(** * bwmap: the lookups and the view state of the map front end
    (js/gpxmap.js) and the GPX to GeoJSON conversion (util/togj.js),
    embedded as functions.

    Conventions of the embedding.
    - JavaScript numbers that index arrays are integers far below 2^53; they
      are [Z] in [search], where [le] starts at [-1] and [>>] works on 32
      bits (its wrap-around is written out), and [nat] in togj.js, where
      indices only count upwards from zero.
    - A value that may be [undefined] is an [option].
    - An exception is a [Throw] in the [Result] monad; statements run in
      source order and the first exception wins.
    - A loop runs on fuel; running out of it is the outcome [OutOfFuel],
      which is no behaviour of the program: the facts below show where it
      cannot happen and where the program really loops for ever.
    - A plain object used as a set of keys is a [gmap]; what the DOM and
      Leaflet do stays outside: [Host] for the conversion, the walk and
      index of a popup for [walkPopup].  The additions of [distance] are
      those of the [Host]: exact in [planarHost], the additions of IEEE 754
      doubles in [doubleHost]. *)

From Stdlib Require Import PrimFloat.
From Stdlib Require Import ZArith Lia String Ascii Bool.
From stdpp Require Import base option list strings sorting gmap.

◆ WHAT YOU NEED TO DO ◆
Exactly reproduce the line containing "which is no" and all lines after it in the material, stopping only at the end.

◆ TASK RESPONSE ◆
      which is no behaviour of the program: the facts below show where it
      cannot happen and where the program really loops for ever.
    - A plain object used as a set of keys is a [gmap]; what the DOM and
      Leaflet do stays outside: [Host] for the conversion, the walk and
      index of a popup for [walkPopup].  The additions of [distance] are
      those of the [Host]: exact in [planarHost], the additions of IEEE 754
      doubles in [doubleHost]. *)

From Stdlib Require Import PrimFloat.
From Stdlib Require Import ZArith Lia String Ascii Bool.
From stdpp Require Import base option list strings sorting gmap.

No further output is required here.